Stored data

(* ===== verification/WitnessesSync.v ===== *)
(** * WitnessesSync: the theorems on synchronisation, applied

    The theorems of [SyncFacts] and [SyncWorker] at the budget sheet of
    [Scenarios], at an enqueued job and at a small queue. *)

From S2P Require Import Prelude GoInt GoStrings GoTime GoValues Json Mapx SheetMerge Pgtypex Schema Sqlc Effects Wiring Queue TransactionService Projection ProjectionRunner ReadModels SyncService SyncFacts SyncPipeline SyncWorker Concrete Scenarios Witnesses.
Import Concrete sync.

(** ** Synchronisation *)

Definition stub_sync : SyncService := NewSyncService NoopSheetsClient.

Lemma sync_job_understood_witness :
  HandleSyncJob stub_sync (queue.decodeMessage (delivered "1-0" (queue.message_values
    (queue.mkMessage "" "transaction" "sync_user" (syncPayloadForUser (uuid_text alice) 0) 0)))) demo
  = (let! conns := ListActiveByUser (connections stub_sync) (uuid_text alice) in
     sync_all stub_sync (uuid_text alice) "" 0 conns) demo.
Proof.
  refine (sync_job_understood stub_sync "1-0" "sync_user" (uuid_text alice) 0 demo _ _).
  - vm_compute. reflexivity.
  - vm_compute. by split.
Defined.

(** Another user than the owner of the budget. *)
Definition bob : UUID := uuid_of_N 9.

Lemma budget_owner id c :
  projection.pg_uuid (uuid_text budget) = Some id → sheets_connections budget_db !! id = Some c →
  uuid_String (UUID_Bytes (sqlcdb.SheetsConnection_UserID c)) ≠ uuid_text bob.
Proof.
  intros Hid Hc. cbn [sheets_connections budget_db] in Hc. apply lookup_singleton_Some in Hc as [_ <-].
  vm_compute. congruence.
Qed.

Lemma sync_checks_owner_witness :
  wp (SyncUserTransactions (NewSyncService NoopSheetsClient) (uuid_text bob) (uuid_text budget) "full" 0) (λ r w',
    is_ok r = false ∧ w_db w' = budget_db ∧ w_trace w' = []) (world_of budget_db).
Proof. exact (sync_checks_owner NoopSheetsClient (uuid_text bob) (uuid_text budget) "full" 0 (world_of budget_db) budget_owner). Defined.

Lemma budget_found ctx :
  ∃ conn, select_connection (uuid_text budget) ctx budget_db = Ok (conn, budget_db) ∧ "budget-sheet"%string = SheetID conn.
Proof. eexists. split; [vm_compute; reflexivity|reflexivity]. Qed.

Lemma budget_events ctx : select_events (uuid_text alice) 0 1000 ctx budget_db = Ok ([], budget_db).
Proof. vm_compute. reflexivity. Qed.

Lemma budget_sync_ok : sync_budget = (Ok tt, snd sync_budget).
Proof. vm_compute. reflexivity. Qed.

Lemma remote_sync_drops_header_witness :
  ∃ range rows, rows ≡ₚ map (map mapx.fill) budget_rows ∧
    w_trace (snd sync_budget) = [EvSheetsGet "budget-sheet" range; EvSheetsUpdate "budget-sheet" range rows].
Proof.
  apply (remote_sync_drops_header (E := sheet_env) (uuid_text alice) (uuid_text budget) "full" 0 (world_of budget_db)
    (snd sync_budget) [AString "header"] budget_rows "budget-sheet").
  - reflexivity.
  - done.
  - vm_compute. reflexivity.
  - unfold budget_rows. apply Forall_fmap, Forall_true. intros n. vm_compute. reflexivity.
  - done.
  - apply budget_found.
  - apply budget_events.
  - apply budget_sync_ok.
Defined.

(** ** The queue table *)

Lemma backoff_doubles_witness : syncworker.backoff 34 = Ok (2 ^ 34 * Second - 2 ^ 64).
Proof. destruct (backoff_doubles 34) as (_ & H & _); [lia|]. by apply H. Defined.

(** Two items, the second due earlier. *)
Definition item_row (id : Z) (at_ : Time) : sqlcdb.SyncQueue :=
  sqlcdb.mkSyncQueue id (mkPgUUID alice true) "sync" None 0 (pg_time at_) 5 (pg_time noon) (pg_time noon)
    Timestamptz_zero 1.

Definition queue_db : DB := set_sync_queue {[1 := item_row 1 (noon - Second); 2 := item_row 2 (noon - 2 * Second)]} fresh_db.

(** Nobody cancels. *)
Definition endless_env : Env := {|
  env_clock := @env_clock quiet_env; env_sql := @env_sql quiet_env; env_fault := @env_fault quiet_env;
  env_newv4 := @env_newv4 quiet_env; env_rand := @env_rand quiet_env; env_redis := @env_redis quiet_env;
  env_read := @env_read quiet_env; env_sheets_get := @env_sheets_get quiet_env;
  env_sheets_update := @env_sheets_update quiet_env; env_done _ := false |}.

Lemma idle_rounds_leak_witness :
  wp (syncworker.StartWorker (E := endless_env) 20) (λ r w', r = Ok false ∧ w_db w' = fresh_db ∧
    List.length (w_txs w') = 20%nat) (world_of fresh_db).
Proof. by apply (idle_rounds_leak (E := endless_env) 20 (world_of fresh_db)). Defined.

Lemma queue_ids id r : sync_queue queue_db !! id = Some r → sqlcdb.SyncQueue_ID r = id ∧ id ≠ 0.
Proof.
  cbn [sync_queue queue_db set_sync_queue]. intros H.
  apply lookup_insert_Some in H as [[<- <-]|[_ H]]; [by split|].
  apply lookup_singleton_Some in H as [<- <-]. by split.
Qed.

Lemma due_item_deleted_witness :
  ∃ id r, sync_queue queue_db !! id = Some r ∧
    (∀ id' r', sync_queue queue_db !! id' = Some r' →
       ts_Time (sqlcdb.SyncQueue_AvailableAt r) <= ts_Time (sqlcdb.SyncQueue_AvailableAt r')) ∧
    wp syncworker.consumeOnce (λ res w', res = Ok tt ∧ w_txs w' = [] ∧
      w_db w' = set_sync_queue (delete id (sync_queue queue_db)) queue_db) (world_of queue_db).
Proof.
  apply (due_item_deleted (world_of queue_db)); [done|exact queue_ids|].
  exists 1, (item_row 1 (noon - Second)). split; [reflexivity|]. vm_compute. congruence.
Defined.

(** ** The consumers *)

Definition two_jobs : list Job := [mkJob "1-0" "create" alice 0; mkJob "2-0" "update" alice 1].

(** An environment whose stream answers a read as given. *)
Definition stream_env (answer : outcome (list XStream)) : Env := {|
  env_clock := @env_clock quiet_env; env_sql := @env_sql quiet_env; env_fault := @env_fault quiet_env;
  env_newv4 := @env_newv4 quiet_env; env_rand := @env_rand quiet_env; env_redis := @env_redis quiet_env;
  env_read _ := answer; env_sheets_get := @env_sheets_get quiet_env;
  env_sheets_update := @env_sheets_update quiet_env; env_done := @env_done quiet_env |}.

Definition delivering : Env := stream_env (Ok [mkXStream "sync_queue" (map entry_of two_jobs)]).

Lemma budget_keyed : connections_keyed budget_db.
Proof. intros id c H. cbn [sheets_connections budget_db] in H. by apply lookup_singleton_Some in H as [<- <-]. Qed.

Lemma service_jobs_acknowledged_witness :
  wp (queue.consume_round (E := delivering) sync_service_stream (worker.handle (E := delivering) (stub_handler (E := delivering))))
    (λ r w', r = Ok queue.Running ∧ w_db w' = budget_db ∧
      w_trace w' = [EvXReadGroup "sync_queue" "sync_workers" "sync-service" 10 (5 * Second);
                    EvXAck "sync_queue" "sync_workers" "1-0"; EvXAck "sync_queue" "sync_workers" "2-0"])
    (world_of budget_db).
Proof.
  refine (service_jobs_acknowledged (E := delivering) _ sync_service_stream two_jobs (world_of budget_db) budget_keyed _ _ _).
  - done.
  - repeat constructor; vm_compute; congruence.
  - reflexivity.
  - reflexivity.
Defined.

(** One message that is no job, and one of the transaction service. *)
Definition mixed_messages : list XMessage :=
  [delivered "1-0" (queue.message_values (queue.mkMessage "" "transaction" "update" "{" 0));
   entry_of (mkJob "2-0" "update" alice 1)].

Definition mixed : Env := stream_env (Ok [mkXStream "sync_queue" mixed_messages]).

Abbreviation deployed_handler := (worker.handle (E := mixed) (stub_handler (E := mixed))).

Lemma deployed_handler_appends : appends (E := mixed) deployed_handler.
Proof.
  intros m w.
  pose proof (only_queue_handle (E := mixed) sync_service_stream (stub_handler (E := mixed)) m
    (only_queue_reads sync_service_stream _ (reads_HandleSyncJob_noop (E := mixed) m)) w) as H.
  unfold wp in H. destruct (deployed_handler m w). destruct H as (_ & _ & evs & Hevs & _). by exists evs.
Qed.

(** The deployed handler refuses the first and performs the second. *)
Lemma consume_round_acks_witness :
  wp (queue.consume_round (E := mixed) sync_service_stream deployed_handler) (λ r w', ∃ runs,
    map run_message runs = mixed_messages ∧ Forall (ran (E := mixed) deployed_handler) runs ∧
    w_trace w' = EvXReadGroup "sync_queue" "sync_workers" "sync-service" 10 (5 * Second)
      :: concat (map (λ x, run_sent x ++ acknowledged sync_service_stream x) runs)) (world_of budget_db) ∧
  w_trace (snd (queue.consume_round (E := mixed) sync_service_stream deployed_handler (world_of budget_db)))
    = [EvXReadGroup "sync_queue" "sync_workers" "sync-service" 10 (5 * Second); EvWait Second;
       EvXAck "sync_queue" "sync_workers" "2-0"].
Proof.
  split; [|by vm_compute].
  pose proof (consume_round_acks (E := mixed) sync_service_stream deployed_handler
    [mkXStream "sync_queue" mixed_messages] (world_of budget_db) deployed_handler_appends eq_refl eq_refl) as H.
  assert (Hok : is_ok (fst (queue.consume_round (E := mixed) sync_service_stream deployed_handler (world_of budget_db))) = true)
    by (by vm_compute).
  unfold wp in *. destruct (queue.consume_round _ _ _) as [r w']. destruct H as (runs & H1 & _ & H3 & _ & H5).
  exists runs. destruct r as [l|e|s]; [|done..]. destruct H3 as [H3 _]. by split_and!.
Defined.

Definition broken : Env := stream_env (Err (foreign "connection reset by peer")).

Lemma read_error_ends_worker_witness :
  wp (sync_worker (E := broken) sync_service_stream 100) (λ r w',
    r = Ok (Some (queue.Returned (foreign "connection reset by peer"))) ∧ w_db w' = budget_db ∧
    w_trace w' = [EvXGroupCreate "sync_queue" "sync_workers";
      EvXReadGroup "sync_queue" "sync_workers" "sync-service" 10 (5 * Second)]) (world_of budget_db).
Proof.
  by apply (read_error_ends_worker (E := broken) sync_service_stream 99 (foreign "connection reset by peer") (world_of budget_db)).
Defined.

- **TASK DESCRIPTION**
Using the entries above, give again exactly the lines from the line holding "(** ** Synchronisation *)" through the line holding "(uuid_text alice) in". Include both end lines and nothing else.

- **RESPONSE AREA**
(** ** Synchronisation *)

Definition stub_sync : SyncService := NewSyncService NoopSheetsClient.

Lemma sync_job_understood_witness :
  HandleSyncJob stub_sync (queue.decodeMessage (delivered "1-0" (queue.message_values
    (queue.mkMessage "" "transaction" "sync_user" (syncPayloadForUser (uuid_text alice) 0) 0)))) demo
  = (let! conns := ListActiveByUser (connections stub_sync) (uuid_text alice) in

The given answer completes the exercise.